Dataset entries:

Lemma running_min_le_seed l : forall a, (fold_left Qmin l a <= a)%Q.
Proof.
  induction l as [| x l IH]; intros a; simpl.
  - apply Qle_refl.
  - eapply Qle_trans; [apply IH | apply Q.le_min_l].
Qed.

Lemma running_max_ge_seed l : forall a, (a <= fold_left Qmax l a)%Q.
Proof.
  induction l as [| x l IH]; intros a; simpl.
  - apply Qle_refl.
  - eapply Qle_trans; [apply Q.le_max_l | apply IH].
Qed.

Lemma running_min_le_elem l x : In x l -> forall a, (fold_left Qmin l a <= x)%Q.
Proof.
  induction l as [| y l IH]; intros Hin a; simpl in *.
  - contradiction.
  - destruct Hin as [-> | Hin].
    + eapply Qle_trans; [apply running_min_le_seed | apply Q.le_min_r].
    + apply IH, Hin.
Qed.

Lemma running_max_ge_elem l x : In x l -> forall a, (x <= fold_left Qmax l a)%Q.
Proof.
  induction l as [| y l IH]; intros Hin a; simpl in *.
  - contradiction.
  - destruct Hin as [-> | Hin].
    + eapply Qle_trans; [apply Q.le_max_r | apply running_max_ge_seed].
    + apply IH, Hin.
Qed.

Lemma calculateBounds_running geometry :
  _calculateBounds geometry = runningBounds (geometryVertices geometry).
Proof.
  unfold _calculateBounds, geometryVertices.
  destruct (coordinates geometry) as [c |]; [| reflexivity].
  rewrite bounds_processCoords_vertices, widen_fold. reflexivity.
Qed.

(** C4. The bounds of every geometry are the running minimum and maximum
    of the latitudes and of the longitudes of all its vertices; without
    vertices they are the inverted tuple (90, -90, 180, -180); with at
    least one vertex, minLat <= maxLat and minLon <= maxLon. *)
Theorem calculateBounds_spec (geometry : Geometry) :
  let b := _calculateBounds geometry in
  let vs := geometryVertices geometry in
  b = runningBounds vs
  /\ (vs = [] -> b = invertedBounds)
  /\ (vs <> [] -> (minLat b <= maxLat b)%Q /\ (minLon b <= maxLon b)%Q).
Proof.
  intros b vs.
  assert (H : b = runningBounds vs) by apply calculateBounds_running.
  split; [exact H |]. split.
  - intros Hnil. rewrite H, Hnil. reflexivity.
  - intros Hne. rewrite H.
    destruct vs as [| v vs']; [congruence |].
    unfold runningBounds; cbn [minLat maxLat minLon maxLon].
    split.
    + apply Qle_trans with (p_lat v).
      * apply running_min_le_elem. now left.
      * apply running_max_ge_elem. now left.
    + apply Qle_trans with (p_lon v).
      * apply running_min_le_elem. now left.
      * apply running_max_ge_elem. now left.
Qed.

(** ** Ingestion *)

Example processFeatures_ids_and_names :
  let features :=
    [Feature.mk (Some 4) (Some (Some "Afghanistan"%string)) (Polygon []);
     Feature.mk None None (Polygon []);
     Feature.mk (Some 0) (Some (Some ""%string)) (Polygon []);
     Feature.mk (Some (-3)) (Some None) (Polygon [])] in
  (fun c => (Country.id c, Country.name c)) <$> processFeatures features
  = [(4, "Afghanistan"%string); (1, "Country 1"%string);
     (2, "Country 2"%string); (-3, "Country 3"%string)].
Proof. reflexivity. Qed.

Lemma processFeatures_lookup features index :
  processFeatures features !! index =
    (fun feature => processFeature feature index) <$> features !! index.
Proof. unfold processFeatures. apply list_lookup_imap. Qed.

Lemma processFeatures_length features :
  length (processFeatures features) = length features.
Proof. unfold processFeatures. apply length_imap. Qed.

(** C5, as the code has it. Every input record becomes exactly one
    country, at the record's position. Its id is the declared identifier
    when one is present and not zero, whatever its range, and the zero-based
    position otherwise; its name is the declared name when present and not
    empty, and the placeholder made of the position otherwise. *)
Theorem processFeatures_spec (features : list Feature.t) :
  length (processFeatures features) = length features
  /\ forall index feature,
      features !! index = Some feature ->
      exists country,
        processFeatures features !! index = Some country
        /\ Country.geometry country = Feature.geometry feature
        /\ (forall d, Feature.id feature = Some d -> d <> 0 -> Country.id country = d)
        /\ (Feature.id feature = None \/ Feature.id feature = Some 0 ->
            Country.id country = Z.of_nat index)
        /\ (forall n, propsName feature = Some n -> n <> ""%string ->
                      Country.name country = n)
        /\ (propsName feature = None \/ propsName feature = Some ""%string ->
            Country.name country = placeholderName index).
Proof.
  split; [apply processFeatures_length |].
  intros index feature Hlookup.
  exists (processFeature feature index).
  split; [rewrite processFeatures_lookup, Hlookup; reflexivity |].
  split; [reflexivity |].
  unfold processFeature; cbn [Country.id Country.name].
  repeat split.
  - intros d -> Hd. simpl. destruct (Z.eqb_spec d 0); congruence.
  - intros [-> | ->]; reflexivity.
  - intros n -> Hn. simpl. destruct (String.eqb_spec n ""); congruence.
  - intros [-> | ->]; reflexivity.
Qed.

(** A record that declares the identifier 2^24 keeps it: the identifier
    is neither replaced by the position, as the stated rule would have it,
    nor refused. *)
Lemma processFeatures_keeps_out_of_range_id :
  let feature := Feature.mk (Some (2 ^ 24)) (Some (Some "Testland"%string)) (Polygon []) in
  validId (2 ^ 24) = false
  /\ Country.id <$> processFeatures [feature] !! 0%nat = Some (2 ^ 24)
  /\ Country.id <$> processFeatures [feature] !! 0%nat
     <> Some (claimedId (Feature.id feature) 0).
Proof.
  repeat split. discriminate.
Qed.
(** A pattern that ends with one more code unit has no empty match. *)
Lemma ends_Seq_One_shorter (ic : bool) (r : RegExp.syntax) (a : RegExp.atom)
  (s rest : string) :
  In rest (RegExp.ends ic (RegExp.Seq r (RegExp.One a)) s) ->
  (String.length rest < String.length s)%nat.
Proof.
  simpl. intros Hin. apply in_flat_map in Hin. destruct Hin as [mid [H1 H2]].
  apply ends_length in H1.
  destruct mid as [|c mid]; [contradiction|].
  destruct (RegExp.accepts ic a c); [|contradiction].
  destruct H2 as [<-|[]]. simpl in H1. lia.
Qed.

Lemma heading_never_empty (ws : list string) : never_empty (heading ws).
Proof.
  intros s. unfold RegExp.matchAt, heading.
  cbn [RegExp.source RegExp.ignoreCase].
  destruct (RegExp.ends true _ s) as [|rest rests] eqn:E; [discriminate|].
  assert (Hin : In rest (RegExp.ends true
             (RegExp.Seq (RegExp.disjunction ws)
                         (RegExp.One (RegExp.PatternChar ":"))) s))
    by (rewrite E; now left).
  apply ends_Seq_One_shorter in Hin. intros [= H]. lia.
Qed.

Lemma matchAt_empty_string (re : RegExp.regexp) (n : nat) :
  RegExp.matchAt re "" = Some n -> n = O.
Proof.
  unfold RegExp.matchAt. destruct (RegExp.ends _ _ ""); [discriminate|].
  now intros [= <-].
Qed.

Lemma split_loop_match (re : RegExp.regexp) (s : string) (atp : bool) :
  never_empty re -> RegExp.test re s = true ->
  (2 <= List.length (split_loop re s 0 atp))%nat.
Proof.
  intros Hne. revert atp. induction s as [|c s IH]; intros atp Htest.
  - simpl in Htest. destruct (RegExp.matchAt re "") as [n|] eqn:E;
      [|discriminate].
    pose proof (matchAt_empty_string _ _ E) as ->. now destruct (Hne "").
  - simpl in Htest. cbn [split_loop].
    destruct (RegExp.matchAt re (String c s)) as [[|n]|] eqn:E.
    + now destruct (Hne (String c s)).
    + pose proof (split_loop_nonempty re s n true). simpl. lia.
    + specialize (IH false Htest).
      destruct (split_loop re s 0 false); simpl in *; lia.
Qed.

Lemma sections_heading (section : string) (pattern : RegExp.regexp) :
  In (section, pattern) (Obj.entries sections) ->
  exists ws, pattern = heading ws.
Proof.
  unfold Obj.entries, sections. cbn [In]. intros H.
  repeat (destruct H as [H|H]; [injection H as _ <-; eexists; reflexivity|]).
  contradiction.
Qed.

(** X1: when the pattern of a section does not occur in the text, splitting
    on it leaves the text whole, the segment of the section is the empty
    string and its word count is 1. *)
Theorem absent_section_segment (text : string) (pattern : RegExp.regexp) :
  hasSection pattern text = false ->
  String_split pattern text = [text] /\
  sectionContent pattern text = "" /\
  wordCount pattern text = 1.
Proof.
  intros Habsent.
  assert (Hsplit : String_split pattern text = [text])
    by now apply String_split_no_match.
  split; [exact Hsplit|].
  assert (Hcontent : sectionContent pattern text = "")
    by (unfold sectionContent; now rewrite Hsplit).
  split; [exact Hcontent|].
  unfold wordCount. now rewrite Hcontent.
Qed.

Lemma absent_section_segment_witness :
  let pattern := heading ["projects"; "portfolio"] in
  let text := "Project: a compiler" in
  hasSection pattern text = false /\
  String_split pattern text = [text] /\
  sectionContent pattern text = "" /\
  wordCount pattern text = 1.
Proof.
  cbv zeta.
  assert (H : hasSection (heading ["projects"; "portfolio"])
                         "Project: a compiler" = false) by reflexivity.
  split; [exact H|]. apply (absent_section_segment _ _ H).
Defined.
(** C6, amended. The layer-height validation is made once, after the loop
    over the lines: the loop never raises the layer-height error, and when
    [parse_header] raises it the loop had gone through all the lines.  The
    relative-E validation is made inside the loop, at each annotation: when
    the loop reaches a comment-only line whose relative-E value is not 1,
    [ValueError] is raised there, with the object as the lines before it
    left it, and the lines after it are not read. *)
Theorem validations_inline_and_final (layers : list Layer_t) (s0 : self_t) :
  (forall lns s,
     fst (scan_header py_int py_float VERSION_RE_match lns s)
     <> inl ValueError_layer_height) /\
  (forall s',
     parse_header py_int py_float VERSION_RE_match layers s0
     = (inl ValueError_layer_height, s') ->
     scan_header py_int py_float VERSION_RE_match
                 (concat (map lines layers)) (with_local_z_offset 0 s0)
     = (inr tt, s') /\
     unsupported_layer_height s' = true) /\
  (forall (pre : list line) cmd c txt (post : list line) s,
     concat (map lines layers) = pre ++ ((cmd, Some c) : line) :: post ->
     truthy cmd = false ->
     scan_header py_int py_float VERSION_RE_match pre
                 (with_local_z_offset 0 s0) = (inr tt, s) ->
     first_key c = Some "use_relative_e_distances ="%string ->
     item (split " = " c) 1 = inr txt ->
     txt <> "1"%string ->
     parse_header py_int py_float VERSION_RE_match layers s0
     = (inl ValueError_relative_e, s)).
Proof.
  split; [intros lns s; apply quiet_scan|]. split.
  - intros s'. rewrite header_unfold.
    pose proof (quiet_scan py_int py_float VERSION_RE_match
                  (concat (map lines layers)) (with_local_z_offset 0 s0)) as Hq.
    destruct (scan_header _ _ _ _ _) as [[e|[]] s]; simpl in *.
    + intros [= -> ->]. congruence.
    + intros Hfin. destruct (unsupported_layer_height s) eqn:Hu.
      * rewrite (finish_unsupported s Hu) in Hfin. injection Hfin as <-. auto.
      * destruct (finish_supported s Hu) as (Hne & _).
        rewrite Hfin in Hne. simpl in Hne. congruence.
  - intros pre cmd c txt post s Hlines Hcmd Hpre Hkey Htxt Hoff.
    rewrite header_unfold, Hlines.
    rewrite (scan_raise py_int py_float VERSION_RE_match pre (cmd, Some c) post
               _ s ValueError_relative_e s Hpre); [reflexivity|].
    unfold parse_header_line. simpl. rewrite Hcmd.
    rewrite (parse_comment_relative_e _ _ _ c txt s Hkey Htxt).
    destruct (String.eqb_spec txt "1"); [contradiction | reflexivity].
Qed.
(** * Tabby VS Code client: the authorization and commit-message commands

    A shallow embedding of [clients/vscode/src/commands.ts]: the
    [tabby.openAuthPage] command and the
    [tabby.experimental.chat.generateCommitMessage] command, together with
    the JavaScript built-ins they rely on ([String.prototype.trim],
    [String.prototype.split] with the pattern [/\n(?=diff)/],
    [RegExp.prototype.exec] with the git header pattern,
    [Array.prototype.sort]).

    Strings are sequences of UTF-16 code units, as in the language; numbers
    that the code uses as timestamps are integers.  Effects (hooks,
    notifications, agent calls, the commit input box) are threaded through a
    small state-and-exception monad whose state carries an event log. *)

From Stdlib Require Import ZArith NArith List Bool Lia String Ascii.
From Stdlib Require Import Permutation Sorted.
Import ListNotations.

Local Open Scope Z_scope.

(** ** JavaScript strings *)

Module Js.

(** A string value is a finite sequence of 16-bit code units. *)
Definition char : Type := N.
Definition jsstring : Type := list char.

(** String literals of the source, written with 8-bit characters. *)
Definition lit (s : string) : jsstring :=
  List.map N_of_ascii (list_ascii_of_string s).

Definition LF : char := 10%N.

Fixpoint eqb (s t : jsstring) : bool :=
  match s, t with
  | [], [] => true
  | c :: s', d :: t' => N.eqb c d && eqb s' t'
  | _, _ => false
  end.

Definition jsstring_eq_dec : forall s t : jsstring, {s = t} + {s <> t} :=
  list_eq_dec N.eq_dec.

(** [s.startsWith(p)] *)
Fixpoint startsWith (s p : jsstring) : bool :=
  match p with
  | [] => true
  | c :: p' =>
      match s with
      | [] => false
      | d :: s' => N.eqb d c && startsWith s' p'
      end
  end.

(** ECMAScript [WhiteSpace]: TAB, VT, FF, ZWNBSP and the Unicode
    space separators. *)
Definition isWhiteSpace (c : char) : bool :=
  (N.eqb c 0x09 || N.eqb c 0x0B || N.eqb c 0x0C || N.eqb c 0x20
   || N.eqb c 0xA0 || N.eqb c 0x1680
   || (N.leb 0x2000 c && N.leb c 0x200A)
   || N.eqb c 0x202F || N.eqb c 0x205F || N.eqb c 0x3000
   || N.eqb c 0xFEFF)%N.

(** ECMAScript [LineTerminator]: LF, CR, LS, PS.  These are the code units
    that [.] does not match and before which [$] matches under the [m]
    flag. *)
Definition isLineTerminator (c : char) : bool :=
  (N.eqb c 0x0A || N.eqb c 0x0D || N.eqb c 0x2028 || N.eqb c 0x2029)%N.

(** The code units removed by [trim]: white space and line terminators. *)
Definition isTrimmed (c : char) : bool :=
  isWhiteSpace c || isLineTerminator c.

Fixpoint trimStart (s : jsstring) : jsstring :=
  match s with
  | [] => []
  | c :: s' => if isTrimmed c then trimStart s' else s
  end.

Definition trimEnd (s : jsstring) : jsstring :=
  rev (trimStart (rev s)).

(** [s.trim()] *)
Definition trim (s : jsstring) : jsstring := trimEnd (trimStart s).

(** [l.join(sep)] *)
Fixpoint join (sep : jsstring) (l : list jsstring) : jsstring :=
  match l with
  | [] => []
  | [x] => x
  | x :: l' => x ++ sep ++ join sep l'
  end.

(** A value is falsy as a string exactly when it is empty. *)
Definition truthy (s : jsstring) : bool :=
  match s with [] => false | _ :: _ => true end.

(** [Number.MAX_SAFE_INTEGER] *)
Definition MAX_SAFE_INTEGER : Z := 2 ^ 53 - 1.

(** [Array.prototype.sort(comparefn)].  The built-in is a stable sort; the
    element [x] is placed in front of the first element [y] of the already
    sorted tail for which [comparefn x y <= 0], so that equal elements keep
    their order.  For a consistent comparison function the result does not
    depend on the algorithm; for an inconsistent one the language leaves
    the order to the implementation, and the function gives the order that
    this insertion procedure produces. *)
Section Sort.
Context {A : Type} (comparefn : A -> A -> Z).

Fixpoint insert (x : A) (l : list A) : list A :=
  match l with
  | [] => [x]
  | y :: l' =>
      if 0 <? comparefn x y then y :: insert x l' else x :: y :: l'
  end.

Fixpoint sort (l : list A) : list A :=
  match l with
  | [] => []
  | x :: l' => insert x (sort l')
  end.
End Sort.

End Js.

Import Js.

(** ** The two patterns of the commit-message command *)

Definition kw_diff : jsstring := Eval cbv in lit "diff".
Definition kw_header : jsstring := Eval cbv in lit "diff --git a/".
Definition kw_b : jsstring := Eval cbv in lit " b/".

(** [/\n(?=diff)/] matches at a code unit [c] followed by [rest] when [c]
    is a line feed and [rest] begins with [diff]; the match consumes the
    line feed only. *)
Definition isBoundary (c : char) (rest : jsstring) : bool :=
  N.eqb c LF && startsWith rest kw_diff.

- Problem -
Copy every line from the entries that contains the word "concat".

- Written answer -
                 (concat (map lines layers)) (with_local_z_offset 0 s0)
     concat (map lines layers) = pre ++ ((cmd, Some c) : line) :: post ->
                  (concat (map lines layers)) (with_local_z_offset 0 s0)) as Hq.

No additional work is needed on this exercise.